私の知っている素晴らしいこと。ひとつに、学校の広い図書館。ひとつに、夏の木陰でのむつめたい飲み物。ひとつに、柔らかに撫でるまだら模様の猫のあたま。ひとつに、琥珀色に輝く人工の宝石のネックレス。ひとつに、あの日電車の窓から見えたくっきりとしたひこうき雲。ひとつに、店の前を偶然通りかかって買ったもちもちの白いパン。それから、それから、子供の頃挨拶をしていた近所にすむ老犬に、明日初めて行く大きなアウトレットモールに、一週間前にあたらしく出たチョコレート菓子。

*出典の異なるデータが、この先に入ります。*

Lemma create_spec size flags type s :
  0 <= size < 2 ^ 64 ->
  wp (create_bo size flags type) (fun r s' => s' = s /\ forall g, r = inr g -> made size flags type g) (fun _ s' => s' = s) s.
Proof.
  intros Hsz. unfold xocl_create_bo. apply wp_if; [done|]. intros Hne%Z.eqb_neq. pose proof (page_align_spec size Hsz Hne) as Hp.
  apply wp_bind. eapply wp_mono with (Q := fun _ s' => s' = s) (R := fun _ s' => s' = s); [|intros err s' ->|done].
  { unfold check_bo_user_reqs. wps; try done. destruct (topology _) as [e|[topo|]]; try done; [|by wps].
    destruct (topo !! _); [|done]. wps; done. }
  do 3 (apply wp_if; intros ?; [done|]).
  set (memidx := if bool_decide (type = XOCL_BO_CMA) then cma_bank_idx else _) in *. set (fl := if memidx =? cma_bank_idx then XOCL_BO_CMA else type).
  assert (class_kind fl = class_kind type \/ class_kind fl = Coherent /\ type ∉ [XOCL_BO_USERPTR; XOCL_BO_IMPORT; XOCL_BO_P2P]) as Hk.
  { unfold fl. destruct (memidx =? cma_bank_idx); [|by left]. right. split; [done|]. cbn [andb] in H1. by apply bool_decide_eq_false in H1. }
  assert (bank flags <> cma_bank_idx -> type <> XOCL_BO_CMA -> class_kind fl = class_kind type) as Hk'.
  { intros Hb Ht. unfold fl, memidx. rewrite (bool_decide_false (type = XOCL_BO_CMA)) by done. unfold xocl_bo_ddr_idx.
    rewrite bank_mask, (proj2 (Z.eqb_neq _ _) Hb). done. }
  apply wp_if; intros Hl.
  - apply wp_ret. split; [done|]. intros g [= <-]. split_and!; try done; cbn; [|lia].
    apply gem_made; [lia|done|]. intros Hc. by rewrite Hc in Hl.
  - apply wp_bind, wp_gets. destruct (mm_insert_node _ _ _ _) as [e|start] eqn:E; apply wp_ret; [done|]. split; [done|]. intros g [= <-].
    destruct (mm_ok _ _ _ _ _ E) as (M1 & M2 & M3). split_and!; try done; cbn; [|lia]. apply gem_made; [lia|lia|done].
Qed.

Abbreviation alloc_with f := (f topology unified channels slot_of_ctx cma_bank_idx mm_insert_node new_pages) (only parsing).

私が二度と見たくないもの。遮断機の降りる踏切に迷わず歩いていった小さな猫に、初恋のひとに気持ち悪いと言われたあの日の教室、真っ赤な夕焼けの日に私をつけてきた不気味なおじさん、のどに刺さって3日も取れなかった魚の骨、上司に怒鳴られた会議室、サイズの合わなかった新しい靴、両親に失望された赤点の答案用紙、苦手な虫を触ってしまった手の感触、タイムカードを忘れてしまった日の店長の機嫌の悪いバイト先、それから、それから、手の甲を燃やした火、かぶれさせた花、嫌な噂を流したかつての友達の悪い顔、山盛りのパクチー。


全部私の人生に影響を与えたもの。好きな物、嫌いな物、思い出すといたいもの、あたたかいもの。今なんで笑えてるのか分からないけど、そんなに悲観することもないかと思う、いつもの夜、布団の中。
好きなものばかりになればいい。呪いみたいなことなくなればいい。明日からなんでも美味しく食べられて、人類は幸せで、もちろん私も幸せで、思い出して好きだと思うものだけに出会いたい。明日からずっと平和のままがいい。